La restauration et la numérisation d’un manuscrit prestigieux : « Horae ad usum Romanum », dites Heures de Catherine de Méd

Les Heures de Catherine de Médicis (Manuscrits, NAL 82) sont un des grands chefs-d’œuvre de l’enluminure et de l’orfèvrerie française de la Renaissance. Commencées pour François Ier vers 1530, elles ont été largement complétées pour la reine Catherine de Médicis vers 1572 par l’ajout de nombreux portraits peints qui en font un véritable album illustré de la famille royale. Ce manuscrit est décrit dans le catalogue Archives et manuscrits.

 

En l’état, le volume ne pouvait être ouvert, les fonds de cahiers étaient collés, la couture cassée au niveau des mors, et la reliure fragile. Une restauration était indispensable afin de le rendre à nouveau manipulable et pour permettre sa numérisation pour un public élargi (document numérisé).

Les émaux de la reliure pour Catherine ont d’abord été traités par une restauratrice extérieure spécialisée en amont de la restauration du corps d’ouvrage dans les ateliers du département de la Conservation.

Puis est intervenue la restauration du corps d’ouvrage. Dans un premier temps, le volume a été recouvert d’une feuille de Tyvek®, posé sur un socle construit spécialement pour la réalisation des travaux, puis le corps d’ouvrage est extrait de sa couverture. Les encarts et fonds de cahier ont été décollés par humidification, en prenant particulièrement garde aux parties encrées prises dans la colle. Finalement, les feuillets ont été remontés sur un papier japonais replié, très fin, dans le volume. Libéré de ses fonds encollés, le corps d’ouvrage a été suffisamment manipulable pour être numérisé à une ouverture de 120 degrés et à une résolution fine de 600 dpi.

Horae ad usum Romanum, dites Heures de Catherine de Médicis - XVIe siècle - BnF, département des Manuscrits

 

Dans un second temps, le livre a été préparé pour la réintégration dans sa couverture. La reliure a été consolidée au niveau des mors, et les lacunes du dos comblées. Le corps d’ouvrage libéré du serrage de la couverture a été élargi de 3 mm rendant toute insertion impossible. L’encollage du dos et la pose d’une feuille de papier japonais ont réactivé la colle ancienne et assoupli les fonds de cahier en parchemin. Ensuite un serrage minutieux, limité au niveau des mors pour ne pas exercer de pression sur les enluminures, a permis de réduire suffisamment l’épaisseur du dos pour le réinsérer dans sa reliure. La couverture a ensuite été numérisée, opération délicate du fait de la présence des émaux instables.

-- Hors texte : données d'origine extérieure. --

(** A root whose upper half is that of [k] and whose lower half is empty. *)
Lemma new_root_ok (s2 s : vm) k a :
  let c := KERNEL_VMA_BASE + a in
  vm_ok s2 k -> vm_ok s k -> (forall v, leaf (pages s2) k v = leaf (pages s) k v) ->
  (forall q t, path_ok q -> walk (pages s) k q = Some t -> t <> c) ->
  (forall t j, t <> c -> pages s2 t j = pages s t j) ->
  frame_addr a -> a < 2 ^ 31 -> in_use (frames s2) a = true ->
  (forall i, 0 <= i < 512 -> pages s2 c i = if 256 <=? i then pages s k i else 0) ->
  vm_ok s2 c /\
  forall v, vmm_get_physical c v s2 =
    if 256 <=? PML4_INDEX v then vmm_get_physical k v s else 0.
Proof.
  intros c Hok2 Hok HL Hno Hag Ha Hlow Hus Hc.
  assert (forall q, path_ok q -> walk (pages s2) k q = walk (pages s) k q) as Hwk
    by (intros q Hq; by apply (walk_off_tree _ _ k c)).
  assert (forall i p, path_ok (i :: p) -> walk (pages s2) c (i :: p) =
    if 256 <=? i then walk (pages s2) k (i :: p) else None) as Hw.
  { intros i p Hp. pose proof (Forall_inv (proj1 Hp)) as Hi. unfold idx_ok in Hi. case_if; bools.
    - apply walk_agree; [|done|done]. rewrite (Hc i Hi), (proj2 (Z.leb_le _ _)) by lia.
      symmetry. apply Hag. apply (Hno []); [apply path_ok_nil|done].
    - rewrite walk_cons, (Hc i Hi), (proj2 (Z.leb_gt _ _)) by lia. done. }
  assert (forall q t, path_ok q -> walk (pages s2) k q = Some t -> t <> c) as Hno2.
  { intros q t Hq. rewrite Hwk by done. by apply Hno. }
  assert (vm_ok s2 c) as Hokc.
  { destruct Hok2 as [Hai Hh [I F N]]. split; [done|done|]. split.
    - intros [|i p] [|j q] t Hp Hq; rewrite ?Hw by done; try done; repeat case_if; try done.
      + intros [= <-] E. by destruct (Hno2 _ _ Hq E).
      + intros E [= <-]. by destruct (Hno2 _ _ Hp E).
      + by apply I.
    - intros [|i p] t Hp; [intros [= <-]; exists a; by split_and!|].
      rewrite Hw by done. case_if; [by apply F|done].
    - intros [|i p] t j Hp Hl Hj.
      + intros [= <-]. rewrite (Hc j Hj). case_if; [|done].
        rewrite <- (Hag k j) by (apply (Hno []); [apply path_ok_nil|done]). by apply (N []).
      + rewrite Hw by done. case_if; [by apply N|done]. }
  split; [done|]. intros v. rewrite !vmm_get_physical_leaf by done. rewrite <- (HL v).
  pose proof (path_ok_dir v) as Hpd. unfold dir_path in Hpd. unfold leaf.
  rewrite (Hw _ _ Hpd). by case_if.
Qed.

(** a new address space maps nothing in the user half and exactly
    what the kernel's table maps in the kernel half, and its tables are in
    order; the kernel's own translations are unchanged. *)
Theorem vmm_create_address_space_correct (s : vm) :
  vm_ok s (kernel_pml4 s) ->
  let '(pml4, s') := vmm_create_address_space s in
  vm_ok s' (kernel_pml4 s) /\
  (forall v, vmm_get_physical (kernel_pml4 s) v s' = vmm_get_physical (kernel_pml4 s) v s) /\
  (pml4 <> 0 ->
   vm_ok s' pml4 /\
   forall v, vmm_get_physical pml4 v s' =
     if 256 <=? PML4_INDEX v then vmm_get_physical (kernel_pml4 s) v s else 0).
Proof.
  intros Hok. unfold vmm_create_address_space, alloc_page_table.
  destruct (alloc_frame (frames s)) as [a f'] eqn:Ea.
  pose proof (vo_alloc _ _ Hok) as Hai. pose proof (vo_high _ _ Hok) as Hh.
  destruct (Z.eqb_spec a 0) as [->|Hne].
  { cbn. assert (vm_ok (with_frames f' s) (kernel_pml4 s)) as Hok'.
    { apply vm_ok_frames; [done| |].
      - pose proof (alloc_keeps_inv (frames s) Hai) as Hk. by rewrite Ea in Hk.
      - intros b Hb Hu. by apply (alloc_other _ _ _ b Hai Ea Hb Hu). }
    split; [done|]. split; [|done]. intros v. by rewrite !vmm_get_physical_leaf. }
  destruct (alloc_low _ _ _ Hai Hh Ea Hne) as (Ha & Hlow & Hfr & Hus & _ & Hai' & Hkeep).
  rewrite phys_virt by (destruct Ha; lia).
  rewrite (proj2 (Z.eqb_neq (KERNEL_VMA_BASE + a) 0)) by (destruct Ha; unfold KERNEL_VMA_BASE; lia).
  set (c := KERNEL_VMA_BASE + a). set (k := kernel_pml4 s) in *. set (s1 := put_page c _ _).
  assert (forall q t, path_ok q -> walk (pages s) k q = Some t -> t <> c) as Hno
    by by apply fresh_not_table.
  assert (k <> c) as Hkc by (apply (Hno []); [apply path_ok_nil|done]).
  destruct (copy_entries_spec s1 c 256 256 Hkc) as (F2 & K2 & P2).
  set (s2 := iter_range _ _ _ _) in *. change (kernel_pml4 s1) with k in *.
  assert (forall t j, t <> c -> pages s2 t j = pages s t j) as Hag.
  { intros t j Ht. rewrite P2, (proj2 (Z.eqb_neq _ _) Ht). cbn [andb]. unfold s1. cbn.
    unfold set_page. by rewrite (proj2 (Z.eqb_neq _ _) Ht). }
  assert (forall i, 0 <= i < 512 -> pages s2 c i = if 256 <=? i then pages s k i else 0) as Hc.
  { intros i Hi. rewrite P2, Z.eqb_refl. cbn [andb]. change (256 + Z.of_nat 256) with 512.
    rewrite (proj2 (Z.ltb_lt i 512)) by lia. rewrite andb_true_r. unfold s1. cbn. unfold set_page.
    rewrite Z.eqb_refl, (proj2 (Z.eqb_neq _ _) Hkc). done. }
  destruct (off_tree_ok (with_frames f' s) s2 k c) as [Hok2 HL2]; try done.
  { apply vm_ok_frames; [done|done|]. intros b Hb Hu. by apply Hkeep. }
  split; [done|]. split; [intros v; by rewrite !vmm_get_physical_leaf, HL2|]. intros _.
  by apply new_root_ok with (k := k) (a := a).
Qed.
(** ** Copy on write *)

Lemma fault_walk_leaf (s : vm) r v e :
  vm_ok s r -> leaf (pages s) r v = Some (false, e) ->
  exists pt, fault_walk r v s = Some (pt, PT_INDEX v) /\ walk (pages s) r (pt_path v) = Some pt /\
    pages s pt (PT_INDEX v) = e /\ has_flag e PTE_PRESENT = true.
Proof.
  intros Hok Hl. apply leaf_small_inv in Hl as (pt & Hw & He & Hp). exists pt.
  split; [|done]. pose proof (walk_steps s r v Hok) as Hs. cbn zeta in Hs.
  rewrite walk_pt in Hw. destruct (walk (pages s) r (dir_path v)) as [pd|]; [|done].
  destruct Hs as (E4 & E3 & -> & _). apply entry_table_Some in Hw as (E1 & E2 & ->).
  unfold fault_walk. by rewrite E4, E3, E1, E2.
Qed.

Dernière étape complémentaire, le conditionnement de protection a été réalisé sur la table de découpe numérique de l’atelier de conditionnement du service technique pour fabriquer une boîte sur mesure. Conçue spécialement, elle présente la particularité de protéger le livre des chocs et de la poussière sans toucher les émaux et permet en se dépliant la consultation du volume sans le sortir de la boîte.

La restauration du Nal 82 a ainsi été le fruit d’une collaboration entre une restauratrice privée spécialisée d’objets d’art et d’archéologie en céramique, verre et émail, un restaurateur de livres anciens, un photographe et un spécialiste en conditionnement atypique du département de la Conservation, sans oublier bien sûr le conservateur responsable au département des Manuscrits.

Le démontage du volume a permis, grâce au traitement combiné, la numérisation du volume, impossible à réaliser en temps normal en raison de sa faible ouvrabilité et de sa grande fragilité. Le manuscrit sera présenté, du 10 avril au 4 juillet 2022, à l’exposition L’Art de la fête à la cour des Valois, au château de Fontainebleau.